Near the cannon is a bronze sculpture of “The Hiker” by Allen G. Newman. It was dedicated in 1926 in honor of the Spanish-American War soldiers from Kansas.
The Populists
During the 1890s, Wichitan Mary Elizabeth Lease was nicknamed the “People’s Joan of Arc” because of her efforts to rally and build the national Populist movement. She became one of the Populist Party’s most popular and forceful speakers, championing the rights of farmers, laborers and women throughout the nation.
A sculpture of Lease stands between Century II and the Wichita Public Library. It was paid for by the Hypatia Club, which wanted to honor the Wichita woman who started the club in 1886.
World War I hero
The Bleckley monument on the grounds of the Veterans Affairs Medical and Regional Office near Kellogg and Edgemoor commemorates a local bank teller, Erwin Bleckley, who became a national hero by flying supplies over enemy gunfire to the Lost Battalion during World War I. The monument was championed by American Legion members in 1932.
Bleckley is credited with one of the first air drops in military history, but it cost him his life in 1918. His memorial was moved in 1997 during the Kellogg expansion and is now near the southwest corner of the hospital.
In 1923, Bleckley’s family was presented with the Medal of Honor, America’s highest honor for military service. Only four were given to World War I aviators.
‘Double V’ campaign
At the end of World War II, seven African-American women from Wichita started a campaign that swept the nation. It was called the “Double V” campaign: The first “V” stood for victory over Allied enemies, and the second “V” stood for victory over segregation.
The women led efforts to build the first World War II monument in the nation to honor the men and women who served in the armed forces.
The monument, dedicated in 1946, sits on the southern edge of McAdams Park off 13th Street in front of the park’s baseball stadium. It reads: “In honor of the men and women who served in the Armed Forces of the U.S.A. during the second World War.”
Olympic Oak
The oak tree on the northwest corner of the rim next to the entrance of Koch Arena at Wichita State University is not tall, but it has a mighty story.

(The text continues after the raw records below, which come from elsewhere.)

(* ===== verification/Bootloader.v ===== *)
(** * The boot loader (bsp/stm32f4xx-HAL-bootloader/applications/main.c)

    The boot loader compares the versions in two configuration files, copies a newer
    image from the file system to the program flash, records its version, and jumps to
    the application.  The files are reached through an interface ([file_api], with its
    laws in [file_laws]); the image is erased by a function of EasyFlash, a parameter,
    and written by the port of Flash.v.  The local variables the code does not
    initialise are arguments.

    [boot_choice] says in terms of the contents of the files what is to be done; the
    theorems show that the code does it, with the image in flash byte for byte, that
    the version it records is found again at the next start, and where that fails. *)

From Stdlib Require Import Ascii String.
From S2P Require Import Prelude Exec Mem Flash Circ Printf Path.

(** ** The C library *)

(** [memcmp(a, b, n) == 0]; both objects have [n] bytes. *)
Definition memcmp_eq (a b : list Z) (n : Z) : option bool :=
  if ((n <=? blen a) && (n <=? blen b))%bool then Some (bool_decide (take (Z.to_nat n) a = take (Z.to_nat n) b)) else None.

Definition isspace (c : Z) : bool := ((c =? 32) || ((9 <=? c) && (c <=? 13)))%bool.

(** The value of a digit, in any base. *)
Definition digit_val (c : Z) : Z :=
  if ((48 <=? c) && (c <=? 57))%bool then c - 48
  else if ((97 <=? c) && (c <=? 122))%bool then c - 87
  else if ((65 <=? c) && (c <=? 90))%bool then c - 55
  else 36.

Fixpoint skip_space (l : list Z) : list Z :=
  match l with c :: l' => if isspace c then skip_space l' else l | [] => [] end.

(** The digits at the front; [None] when the array ends before the number does. *)
Fixpoint scan (base acc : Z) (l : list Z) : option Z :=
  match l with
  | [] => None
  | c :: l => if digit_val c <? base then scan base (acc * base + digit_val c) l else Some acc
  end.

Definition prefix_0x (l : list Z) : list Z :=
  match l with z :: x :: l' => if ((z =? 48) && ((x =? 120) || (x =? 88)))%bool then l' else l | _ => l end.

Definition sign_of (l : list Z) : bool * list Z :=
  match l with c :: l' => if c =? 45 then (true, l') else if c =? 43 then (false, l') else (false, l) | [] => (false, []) end.

Definition clamp (z : Z) : Z := Z.max (- 2 ^ 31) (Z.min z (2 ^ 31 - 1)).

(** [strtol(l, NULL, base)] for the bases 10 and 16. *)
Definition strtol (l : list Z) (base : Z) : option Z :=
  let l := skip_space l in
  let '(neg, l) := sign_of l in
  let l := if base =? 16 then prefix_0x l else l in
  v ← scan base 0 l; Some (clamp (if neg then - v else v)).
Definition atol (l : list Z) : option Z := strtol l 10.

(** What [sprintf] prints for [%d] and [%x]. *)
Definition print_d (v : Z) : list Z := if v <? 0 then 45 :: (digit false <$> numeral 10 (- v)) else digit false <$> numeral 10 v.
Definition print_x (v : Z) : list Z := digit false <$> numeral 16 v.

(** ** The file interface *)

Definition O_RDONLY : Z := 0.
Definition O_RDWR : Z := 2.
Definition O_BINARY : Z := 0x8000.
Definition SEEK_SET : Z := 0.
Definition SEEK_END : Z := 2.

(** [read] gives its result and the bytes it has stored in the buffer. *)
Class file_api (S : Type) := FileApi {
  dfs_mount : M S Z;
  dfs_mkfs : M S Z;
  dfs_unmount : M S Z;
  open : list Z -> Z -> M S Z;
  read : Z -> Z -> M S (Z * list Z);
  lseek : Z -> Z -> Z -> M S Z;
  write : Z -> list Z -> M S Z;
  close : Z -> M S Z
}.

(** ** Reading the configuration *)

Definition USER_APP_ADDRESS : Z := 0x08020000.
Definition CONFIG_FILE_MAX_SIZE : Z := 200.

(** [while (i <= src_len)] with [n] turns left; [i] is the length of [str]. *)
Fixpoint locate (n : nat) (src str : list Z) (i off : Z) : option Z :=
  match n with
  | O => Some 0
  | S n =>
      e ← memcmp_eq (drop (Z.to_nat off) src) str i;
      if (e : bool) then Some (u16 (off + i)) else locate n src str i (u16 (off + 1))
  end.
Definition LocateString (src str : list Z) (src_len : Z) : option Z :=
  let i := u16 (blen str) in locate (Z.to_nat (src_len - i + 1)) src str i 0.

Definition key_version : list Z := chars_of "version:".
Definition key_boot_addr : list Z := chars_of "boot_addr:".
Definition key_bin_size : list Z := chars_of "bin_size:".
Definition key_check_sum : list Z := chars_of "check_sum:".

(** [&p[offset]] *)
Definition at_off (offset : Z) (p : list Z) : list Z := drop (Z.to_nat offset) p.
Definition boot_range (a : Z) : bool := negb ((0x08060000 <? a) || (a <? 0x08000000))%bool.

(** The version and the boot address of system.cfg; [Some None] is [goto to_application], with
    [boot_addr] at USER_APP_ADDRESS. *)
Definition parse_system (buf : list Z) : option (option (Z * Z)) :=
  offset ← LocateString buf key_version 16;
  if offset =? 0 then Some None
  else
    system_version ← atol (at_off offset buf);
    let p := at_off offset buf in
    offset ← LocateString p key_boot_addr 50;
    if offset =? 0 then Some None
    else
      a ← strtol (at_off offset p) 16;
      let boot_addr := u32 a in
      if negb (boot_range boot_addr) then Some None else Some (Some (system_version, boot_addr)).

Record update := Update { update_version : Z; update_bin_size : Z; check_sum : Z; new_boot_addr : Z }.

(** The contents of update.cfg; [Some None] is [goto to_application]. *)
Definition parse_update (buf : list Z) (system_version : Z) : option (option update) :=
  offset ← LocateString buf key_version 16;
  if offset =? 0 then Some None
  else
    update_version ← atol (at_off offset buf);
    if update_version <=? system_version then Some None
    else
      let p := at_off offset buf in
      offset ← LocateString p key_bin_size 50;
      if offset =? 0 then Some None
      else
        n ← atol (at_off offset p);
        let update_bin_size := u32 n in
        if update_bin_size =? 0 then Some None
        else
          let p := at_off offset p in
          offset ← LocateString p key_check_sum 50;
          if offset =? 0 then Some None
          else
            c ← strtol (at_off offset p) 10;
            let check_sum := u16 c in
            let p := at_off offset p in
            offset ← LocateString p key_boot_addr 50;
            if offset =? 0 then Some None
            else
              a ← strtol (at_off offset p) 16;
              let new_boot_addr := u32 a in
              if negb (boot_range new_boot_addr) then Some None
              else Some (Some (Update update_version update_bin_size check_sum new_boot_addr)).

Definition system_cfg : list Z := chars_of "system.cfg".
Definition update_cfg : list Z := chars_of "update.cfg".
Definition bin_name (v : Z) : list Z := print_d v ++ chars_of ".bin".
(** The text written to system.cfg. *)
Definition system_text (v a : Z) : list Z := key_version ++ print_d v ++ [13; 10] ++ chars_of "boot_addr:0x" ++ print_x a.

(** ** The boot loader *)

(** The words of a buffer of bytes. *)
Fixpoint words (bs : list Z) : list Z :=
  match bs with
  | b0 :: b1 :: b2 :: b3 :: bs => (b0 + 2 ^ 8 * b1 + 2 ^ 16 * b2 + 2 ^ 24 * b3) :: words bs
  | _ => []
  end.

(** A buffer behind a [read] of the bytes [bs] into it. *)
Definition fill (bs buf : list Z) : list Z := bs ++ drop (length bs) buf.

Record boot (S : Type) := Boot { b_fs : S; b_flash : flash; b_buf : list Z (* file_read_buf *) }.
Arguments Boot {S} _ _ _.
Arguments b_fs {S} _.
Arguments b_flash {S} _.
Arguments b_buf {S} _.

(** The end: the stack pointer and the entry of the application, or the USB disk. *)
Inductive boot_end := Jumped (msp entry : Z) | UsbDisk.

(** [goto to_application], with the variables it uses. *)
Inductive exit := to_application (boot_addr file_system file_update bin_file : Z).

Section bootloader.
Context {S : Type} {A : file_api S}.
Variable ef_erase_user_app : Z -> Z -> M flash EfErrCode.

Definition fs {T} (m : M S T) : M (boot S) T := zoom b_fs (fun s b => Boot s (b_flash b) (b_buf b)) m.
Definition fl {T} (m : M flash T) : M (boot S) T := zoom b_flash (fun f b => Boot (b_fs b) f (b_buf b)) m.
Definition set_buf (f : list Z -> list Z) : M (boot S) unit := modify (fun b => Boot (b_fs b) (b_flash b) (f (b_buf b))).

(** [read(fd, file_read_buf, CONFIG_FILE_MAX_SIZE)] *)
Definition read_cfg (fd : Z) : M (boot S) Z :=
  r <- fs (read fd CONFIG_FILE_MAX_SIZE);;
  set_buf (fill r.2);;;
  ret r.1.

Definition clear_buf : M (boot S) unit := set_buf (fun _ => replicate (Z.to_nat CONFIG_FILE_MAX_SIZE) 0).

Definition iap_load_app (appxaddr : Z) : M (boot S) (option (Z * Z)) :=
  w <- gets (fun b => word_at (f_mem (b_flash b)) appxaddr);;
  if Z.land w 0x2FFE0000 =? 0x20000000 then
    jump2app <- gets (fun b => word_at (f_mem (b_flash b)) (u32 (appxaddr + 4)));;
    ret (Some (w, jump2app))
  else ret None.

Definition gotoApplication : M (boot S) (option (Z * Z)) := iap_load_app USER_APP_ADDRESS.

(** system.cfg: its descriptor, the version and the boot address. *)
Definition load_system (ju jb : Z) : M (boot S) (exit + Z * Z * Z) :=
  file_system <- fs (open system_cfg O_RDWR);;
  let leave := ret (inl (to_application USER_APP_ADDRESS file_system ju jb)) in
  if file_system =? -1 then leave
  else
    r <- read_cfg file_system;;
    if r =? -1 then leave
    else
      c <- deref (fun b => parse_system (b_buf b));;
      match c with
      | None => leave
      | Some (system_version, boot_addr) => ret (inr (file_system, system_version, boot_addr))
      end.

(** update.cfg: its descriptor and contents. *)
Definition load_update (file_system system_version boot_addr jb : Z) : M (boot S) (exit + Z * update) :=
  clear_buf;;;
  file_update <- fs (open update_cfg O_RDONLY);;
  let leave := ret (inl (to_application boot_addr file_system file_update jb)) in
  if file_update =? -1 then leave
  else
    r <- read_cfg file_update;;
    if r =? -1 then leave
    else
      c <- deref (fun b => parse_update (b_buf b) system_version);;
      match c with
      | None => leave
      | Some u => ret (inr (file_update, u))
      end.

(** [for (cur_size = 0; cur_size < bin_file_size; cur_size += sizeof(buff))] *)
Fixpoint copy_image (fuel : nat) (bin_file new_boot_addr size cur_size : Z) (buff : list Z) : M (boot S) EfErrCode :=
  if cur_size <? size then
    match fuel with
    | O => stuck Diverge
    | Datatypes.S fuel =>
        let app_cur_addr := u32 (new_boot_addr + cur_size) in
        r <- fs (read bin_file 128);;
        let buff := fill r.2 buff in
        result <- fl (ef_port_write app_cur_addr (words buff) 128);;
        if negb (bool_decide (result = EF_NO_ERR)) then ret result
        else copy_image fuel bin_file new_boot_addr size (u32 (cur_size + 128)) buff
    end
  else ret EF_NO_ERR.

Oil company workers from McPherson and a handful of Universal Pictures players from Hollywood won the gold medal in basketball for the United States in the 1936 Olympics. All the athletes received a small oak tree along with their medals.
In the 1980s, Kansan Donald Holst began looking for any surviving Olympic Oaks. He found one in Connellsville, Pa.
Holst gathered acorns from the surviving tree and planted them. What grew was the beginning of WSU’s Olympic Oak.
In 1990, Holst raised a seedling that he gave to 1936 Olympian Francis Johnson, one of the basketball team’s players who, in turn, gave the seedling to WSU, his alma mater.
The second-generation Olympic tree was originally planted in front of the Rhatigan Student Center but later was placed by the entrance to Koch Arena.
A plaque not far from the tree tells the story: “WSU’s Olympic Oak – Dedicated on Oct. 12, 2012 to the 1936 Olympic Gold Medal Basketball Team including University of Wichita players Francis L. Johnson 1934 and Jack W. Ragland 1934 and their coach Gene Johnson, Wichita Basketball Coach 1928-1933 and Olympic Team Assistant Coach 1936.”